→ Records provided
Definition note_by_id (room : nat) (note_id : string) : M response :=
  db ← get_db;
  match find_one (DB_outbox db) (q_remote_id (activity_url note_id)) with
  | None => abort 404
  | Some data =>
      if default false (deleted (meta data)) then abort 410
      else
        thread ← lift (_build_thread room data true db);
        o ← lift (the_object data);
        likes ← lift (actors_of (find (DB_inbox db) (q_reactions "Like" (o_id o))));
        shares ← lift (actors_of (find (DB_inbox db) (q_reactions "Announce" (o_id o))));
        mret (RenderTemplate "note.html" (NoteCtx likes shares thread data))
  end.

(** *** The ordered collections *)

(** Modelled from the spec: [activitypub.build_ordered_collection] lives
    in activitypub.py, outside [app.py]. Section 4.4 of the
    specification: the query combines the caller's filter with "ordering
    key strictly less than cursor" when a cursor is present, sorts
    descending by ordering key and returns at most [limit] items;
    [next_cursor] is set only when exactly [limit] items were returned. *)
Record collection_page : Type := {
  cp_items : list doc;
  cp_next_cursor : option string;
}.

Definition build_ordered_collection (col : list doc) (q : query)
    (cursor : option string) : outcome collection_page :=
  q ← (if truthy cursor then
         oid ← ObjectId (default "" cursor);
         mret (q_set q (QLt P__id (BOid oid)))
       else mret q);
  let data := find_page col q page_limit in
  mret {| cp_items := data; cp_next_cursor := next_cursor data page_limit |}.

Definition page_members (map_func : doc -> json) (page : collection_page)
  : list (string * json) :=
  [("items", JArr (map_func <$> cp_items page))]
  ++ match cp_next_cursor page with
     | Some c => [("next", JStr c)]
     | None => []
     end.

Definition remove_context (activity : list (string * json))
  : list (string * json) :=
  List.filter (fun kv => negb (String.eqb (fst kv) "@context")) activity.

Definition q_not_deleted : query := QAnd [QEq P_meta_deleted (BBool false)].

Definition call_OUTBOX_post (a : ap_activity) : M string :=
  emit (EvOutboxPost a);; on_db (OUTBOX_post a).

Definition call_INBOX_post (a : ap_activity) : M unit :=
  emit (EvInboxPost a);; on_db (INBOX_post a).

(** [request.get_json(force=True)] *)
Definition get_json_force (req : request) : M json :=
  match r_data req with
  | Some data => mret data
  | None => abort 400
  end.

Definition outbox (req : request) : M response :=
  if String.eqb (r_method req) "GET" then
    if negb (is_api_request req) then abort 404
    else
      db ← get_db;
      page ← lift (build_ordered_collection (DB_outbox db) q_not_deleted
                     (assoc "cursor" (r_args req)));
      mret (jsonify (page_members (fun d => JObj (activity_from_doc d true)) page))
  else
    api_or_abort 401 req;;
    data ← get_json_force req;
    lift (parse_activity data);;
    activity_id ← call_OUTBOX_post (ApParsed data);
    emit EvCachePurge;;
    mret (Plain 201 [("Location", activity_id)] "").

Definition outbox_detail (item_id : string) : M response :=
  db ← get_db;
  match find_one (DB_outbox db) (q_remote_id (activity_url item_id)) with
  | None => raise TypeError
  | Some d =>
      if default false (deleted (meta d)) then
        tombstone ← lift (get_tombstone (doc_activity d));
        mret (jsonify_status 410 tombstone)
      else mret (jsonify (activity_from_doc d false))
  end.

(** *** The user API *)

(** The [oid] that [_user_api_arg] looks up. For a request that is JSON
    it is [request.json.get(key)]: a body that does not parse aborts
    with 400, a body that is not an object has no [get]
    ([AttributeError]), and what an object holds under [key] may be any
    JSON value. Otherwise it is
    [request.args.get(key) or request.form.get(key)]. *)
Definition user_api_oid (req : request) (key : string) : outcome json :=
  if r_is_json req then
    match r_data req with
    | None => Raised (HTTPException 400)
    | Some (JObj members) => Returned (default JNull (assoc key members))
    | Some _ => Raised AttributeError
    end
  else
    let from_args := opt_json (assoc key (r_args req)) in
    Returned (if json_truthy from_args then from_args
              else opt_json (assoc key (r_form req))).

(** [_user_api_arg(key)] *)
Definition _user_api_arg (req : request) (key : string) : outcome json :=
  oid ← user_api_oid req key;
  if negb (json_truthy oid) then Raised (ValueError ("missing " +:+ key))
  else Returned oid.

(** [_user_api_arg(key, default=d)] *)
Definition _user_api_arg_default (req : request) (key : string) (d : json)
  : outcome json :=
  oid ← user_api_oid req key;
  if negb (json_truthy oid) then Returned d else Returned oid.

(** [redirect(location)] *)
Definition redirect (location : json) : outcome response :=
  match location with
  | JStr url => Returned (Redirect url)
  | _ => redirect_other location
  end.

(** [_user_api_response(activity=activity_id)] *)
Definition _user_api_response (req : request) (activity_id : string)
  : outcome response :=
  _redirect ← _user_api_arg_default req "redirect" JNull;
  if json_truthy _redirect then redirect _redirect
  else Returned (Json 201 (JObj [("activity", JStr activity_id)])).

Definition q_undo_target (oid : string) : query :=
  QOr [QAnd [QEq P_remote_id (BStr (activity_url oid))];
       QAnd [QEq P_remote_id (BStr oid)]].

→ Work order
Which lines above include "JStr"? Show each of them by copying it.

→ Result below
     | Some c => [("next", JStr c)]
  | JStr url => Returned (Redirect url)
  else Returned (Json 201 (JObj [("activity", JStr activity_id)])).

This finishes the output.